The fine wine industry has, over the past two decades, worked hard to make sourcing visible. Estate, négociant, importer, advisor, client – a chain we can name, and rightly insist on. But sourcing transparency is only half a provenance story. The other half – the days a bottle spends in transit – remains the most overlooked chapter in the life of a fine wine.
Grey Zone
Wine is food. Like all perishables, it is alive: sensitive to vibration, heat and light, and capable of being damaged irreversibly in the wrong hands. Unlike most foods, however, its transport is barely regulated at all.
Once in transit, a case enters a stretch of its life that almost no wine entity fully controls. Freight forwarders sub-contract, often at short notice, to networks of road carriers who themselves rely on independent drivers. Loads are mixed. Pallets stacked alongside cargo whose handling specifications are very different from those of a highly valuable wine. Overnight stops occur in warehouses that may or may not be temperature-regulated. Customs delays add hours, sometimes days, of exposure to conditions no one has agreed to in writing.
This is not a fringe scenario. It is how most wine moves – including wine sold at extraordinary prices to discerning buyers. The truth no merchant volunteers is simple: we don’t know who handled this case between the cellar door and yours.
Premium
Why does this matter? Because provenance is the single most powerful determinant of a fine wine’s long-term value. A bin-soiled, heat-shocked, or jostled bottle is rarely a cellar story – it is a transit story that surfaces decades later, in a tasting room or on an auction screen. To be serious about provenance, one must be serious about custody.

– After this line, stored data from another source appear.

(* ===== verification/SetRules.v ===== *)
(** * Reasoning about the set commands

    What an iterator over a set delivers, loops over it inside the monad of the
    commands, and the rules for the set objects of the databases. *)

From stdpp Require Import gmap strings.
From S2P Require Import Prelude Bytes Bits NumConv Object HashKit Intset Dict DictInv DictOps DictProps DictIter ObjDict SetType SetProps Keyspace Values KeyspaceRules Cells ValueRules SetCmds.
Import NumConv Object HashKit Keyspace Values KeyspaceRules Cells ValueRules.
Import Intset(intsetNew, rep, rep_max, INTSET_MAX).
Import Dict(dictEntry, ht0, ht1, get_ht) DictInv(dict_ok, entries).
Import ObjDict SetType SetProps SetCmds.

Module SetRules.

#[local] Open Scope vire_scope.

(** ** Iteration *)

Section Yields.
Context (C : valenv).
Implicit Types (v : setobj) (si : setTypeIterator) (e : element) (es : list element).

(** The elements an iterator delivers, the set staying as it is; the release at
    the end succeeds. *)
Inductive yields v : setTypeIterator -> list element -> Prop :=
  | yields_nil si si' : t_next C v si = Some (v, si', None) -> t_release C v si' = Some v -> yields v si []
  | yields_cons si si' e es : t_next C v si = Some (v, si', Some e) -> yields v si' es -> yields v si (e :: es).

(** The elements are well-formed objects denoting the strings of [l]. *)
Definition denote es (l : list (list Z)) : Prop := Forall2 (fun e b => robj_ok (eobj e) /\ sval (eobj e) = Some b /\
  match e with EInt z => int64 z | EObj _ => True end) es l.

Lemma yields_int st vs (i : nat) : rep st vs -> (i <= length vs)%nat -> yields (SetInt st) (SiInt (Z.of_nat i)) (EInt <$> drop i vs).
Proof.
  intros Hr Hi. pose proof (rep_max _ _ Hr) as Hm. unfold INTSET_MAX in Hm. remember (length vs - i)%nat as n eqn:Hn. revert i Hi Hn.
  induction n as [|n IH]; intros i Hi Hn.
  - rewrite drop_ge by lia. eapply (yields_nil _ _ (SiInt (s32 (Z.of_nat i + 1)))); [|done]. unfold t_next. cbn [setTypeNext]. rewrite (intsetGet_spec _ _ _ Hr Hi). by rewrite lookup_ge_None_2 by lia.
  - destruct (lookup_lt_is_Some_2 vs i) as [v Hv]; [lia |]. rewrite (drop_S _ _ _ Hv). cbn [fmap list_fmap]. eapply yields_cons; [| apply (IH (S i)); lia].
    unfold t_next. cbn [setTypeNext]. rewrite (intsetGet_spec _ _ _ Hr Hi), Hv. cbn. rewrite swrap_small by (simpl; lia). do 4 f_equal. lia.
Qed.

#[local] Hint Extern 0 (DictType elem unit) => exact (setDictType (hash_seed C)) : typeclass_instances.
#[local] Instance rules_laws : DictTypeLaws elem unit := set_laws (hash_seed C).

Definition ht_elements (l : list (dictEntry elem unit)) : list element := (fun x => EObj (proj1_sig (Dict.key x))) <$> l.

Lemma yields_ht (d : Dict.dict elem unit) it l : DictIter.delivers (table0 C) (table1 C) d it l -> yields (SetHT d) (SiHT it) (ht_elements l).
Proof.
  induction 1 as [it it' Hn Hr | it it' e es Hn _ IH].
  - eapply (yields_nil _ _ (SiHT it')); [unfold t_next; cbn [setTypeNext]; by rewrite Hn | unfold t_release; cbn [setTypeReleaseIterator]; by rewrite Hr].
  - eapply yields_cons; [unfold t_next; cbn [setTypeNext]; by rewrite Hn | exact IH].
Qed.

Lemma denote_ht (l : list (dictEntry elem unit)) : denote (ht_elements l) (ekey <$> l).
Proof. induction l as [|x l IH]; cbn; constructor; [|done]. cbn. destruct (elem_ok (Dict.key x)). done. Qed.

Lemma denote_int vs : Forall int64 vs -> denote (EInt <$> vs) (dec_string <$> vs).
Proof.
  induction 1 as [|v vs Hv _ IH]; cbn; constructor; [|done]. split_and!; [| apply sval_fromLongLong | done].
  cbn. unfold createStringObjectFromLongLong. by destruct (_ && _).
Qed.

Lemma yields_init v l : holds (hash_seed C) v l -> exists es, yields v (setTypeInitIterator v) es /\ denote es l /\ length es = Z.to_nat (setTypeSize v).
Proof.
  intros Hl. pose proof (size_spec _ v l Hl) as Hsz. destruct v as [st | d]; cbn [holds setTypeInitIterator] in *.
  - destruct Hl as (vs & Hr & ->). exists (EInt <$> vs). rewrite Hsz, !length_fmap, Nat2Z.id.
    split_and!; [apply (yields_int st vs 0 Hr); lia | apply denote_int; by eapply rep_int64 | done].
  - destruct Hl as [Hok ->]. exists (ht_elements (entries d)). rewrite Hsz, length_fmap. split_and!; [| apply denote_ht | unfold ht_elements; by rewrite length_fmap, Nat2Z.id].
    by apply yields_ht, DictIter.delivers_all.
Qed.

(** ** Loops over a set *)

Lemma wp_for_each {A B} (body : element -> A -> M (A + B)) v total (I : list element -> A -> state -> Prop) :
  (forall pre e post acc s, total = pre ++ e :: post -> I pre acc s -> wp (body e acc) (fun x s' => exists acc', x = inl acc' /\ I (pre ++ [e]) acc' s') s) ->
  forall si es, yields v si es -> forall fuel pre acc s, (length es < fuel)%nat -> total = pre ++ es -> I pre acc s ->
  wp (for_each C fuel body v si acc) (fun r s' => exists si' acc', r = (v, si', inl acc') /\ t_release C v si' = Some v /\ I total acc' s') s.
Proof.
  intros Hbody. induction 1 as [si si' Hn Hr | si si' e es Hn Hy IH]; intros fuel pre acc s Hf Ht HI; (destruct fuel as [|fuel]; [lia |]); cbn [for_each].
  - apply wp_bind. eapply wp_lift; [exact Hn |]. apply wp_ret. exists si', acc. rewrite app_nil_r in Ht. by subst.
  - apply wp_bind. eapply wp_lift; [exact Hn |]. apply wp_bind. eapply wp_mono; [eapply Hbody; [exact Ht | exact HI] |].
    intros x s' (acc' & -> & HI'). apply (IH fuel (pre ++ [e])); [cbn in Hf; lia | by rewrite <- app_assoc | done].
Qed.

Lemma wp_each v l : holds (hash_seed C) v l -> exists es, denote es l /\
  forall A B (body : element -> A -> M (A + B)) (I : list element -> A -> state -> Prop) acc s, I [] acc s ->
    (forall pre e post acc s, es = pre ++ e :: post -> I pre acc s -> wp (body e acc) (fun x s' => exists acc', x = inl acc' /\ I (pre ++ [e]) acc' s') s) ->
    wp (each C body v acc) (fun r s' => exists si' acc', r = (v, si', inl acc') /\ t_release C v si' = Some v /\ I es acc' s') s.
Proof.
  intros Hl. destruct (yields_init v l Hl) as (es & Hy & Hd & Hlen). exists es. split; [done |]. intros A B body I acc s HI Hbody.
  unfold each. eapply wp_for_each; [exact Hbody | exact Hy | lia | by instantiate (1 := []) | exact HI].
Qed.

Lemma wp_each_all v l : holds (hash_seed C) v l -> exists es, denote es l /\
  forall A (body : element -> A -> M A) (I : list element -> A -> state -> Prop) acc s (Q : A -> state -> Prop), I [] acc s ->
    (forall pre e post acc s, es = pre ++ e :: post -> I pre acc s -> wp (body e acc) (fun acc' s' => I (pre ++ [e]) acc' s') s) ->
    (forall acc s, I es acc s -> Q acc s) -> wp (each_all C body v acc) Q s.
Proof.
  intros Hl. destruct (wp_each v l Hl) as (es & Hd & Heach). exists es. split; [done |]. intros A body I acc s Q HI Hbody HQ.
  unfold each_all. apply wp_bind. eapply wp_mono; [eapply (Heach A Empty_set _ I acc s HI) |].
  - intros pre e post acc1 s1 He HI1. apply wp_bind. eapply wp_mono; [by eapply Hbody |]. intros acc2 s2 HI2. apply wp_ret. eauto.
  - intros r s' (si' & acc' & -> & Hrel & HI'). apply wp_bind. eapply wp_lift; [exact Hrel |]. apply wp_ret. by apply HQ.
Qed.
End Yields.

(** ** Set objects of the databases *)

Section Heap.
Context (E : env).
Implicit Types (k : list Z) (c : cell) (m : lockmode) (o : list Z) (s : state) (p : Z) (v : setobj).

Lemma wp_load_set s0 D k m c o s p v Q : At E s0 D k m c o s -> heap s0 !! p = Some (VSet v) -> Q v s -> wp (load_set p) Q s.
Proof. intros HA Hp HQ. unfold load_set. apply wp_bind. by eapply wp_load. Qed.

(** A look at one set under the read lock. *)
Lemma wp_with_set {A} s0 D o s k (absent wrong : M A) (body : setobj -> M A) Q : Out s0 D o s -> dbs_ok E (dictid s0) D ->
  match seen E (getcell E (dictid s0) k D) with
  | None => forall s', Out s0 D o s' -> wp absent Q s'
  | Some (ob, _) =>
      match as_set ob with
      | None => forall s', Out s0 D (o ++ shared_wrongtypeerr) s' -> wp wrong Q s'
      | Some p => exists v, heap s0 !! p = Some (VSet v) /\ forall s', wp (body v) (fun a s1 => s1 = s' /\ forall s2, Out s0 D o s2 -> Q a s2) s'
      end
  end -> wp (with_set E k absent wrong body) Q s.
Proof.
  intros HO Hok H. unfold with_set. eapply wp_enter_bind; [done.. |]. intros s1 H1.
  assert (Hout : forall s' o', At E s0 D k RDLOCK (getcell E (dictid s0) k D) o' s' -> wp unlockDb (fun _ => Out s0 D o') s').
  { intros s' o' HA. eapply wp_leave; [exact HA |]. intros s2 H2. by rewrite setcell_id in H2. }
  apply wp_bind. eapply wp_lookupKeyRead; [exact H1 |]. destruct (seen E _) as [[ob e]|]; cbn [fst fmap option_fmap option_map].
  - unfold checkType_set, checkType_as. destruct (as_set ob) as [p|]; apply wp_bind.
    + destruct H as (v & Hv & H). apply wp_ret. apply wp_bind. eapply wp_load_set; [exact H1 | exact Hv |]. apply wp_bind. eapply wp_mono; [apply H |].
      intros a s2 [-> Hq]. apply wp_bind. eapply wp_mono; [by apply Hout |]. intros ? s3 H3. by apply Hq.
    + apply wp_bind. eapply wp_at_reply; [apply replies_string | exact H1 |]. intros s2 H2. apply wp_ret. apply wp_bind. eapply wp_mono; [by apply Hout |].
      intros ? s3 H3. by apply H.
  - apply wp_bind. eapply wp_mono; [by apply Hout |]. intros ? s3 H3. by apply H.
Qed.
End Heap.

End SetRules.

Complete proof of custody is, in effect, the only guarantee a buyer has. Vintage, score and price are settled at the moment of purchase; custody alone keeps writing the wine’s story afterwards. In today’s market, the divide between bottles that carry this guarantee and those that don’t is widening. At auction, two identical bottles of wine routinely trade at meaningfully different prices depending on the depth of their provenance trail. The bottle with documented custody is rewarded; the bottle with gaps is discounted, sometimes severely.
Responsibility
At 1275, our response is unglamorous and exacting. We work with a closed list of partners we have vetted personally. Each case is equipped with an NFC tag that creates its unique digital identity, allowing us to access its traceability history (GPS tracking, temperature, and humidity). The information is then centralised in our “IoB” (Internet of Bottles) and accessible anytime.
The cost is real. The alternative – an unspoken risk carried silently on the client’s balance sheet – is not a risk we’re prepared to take. Experience and advice on which wines to buy aside, acting as custodians of our clients’ assets, and providing complete proof of their perfect provenance is our most important job. Custody is not just a logistics cost. It is a quiet but durable form of value creation.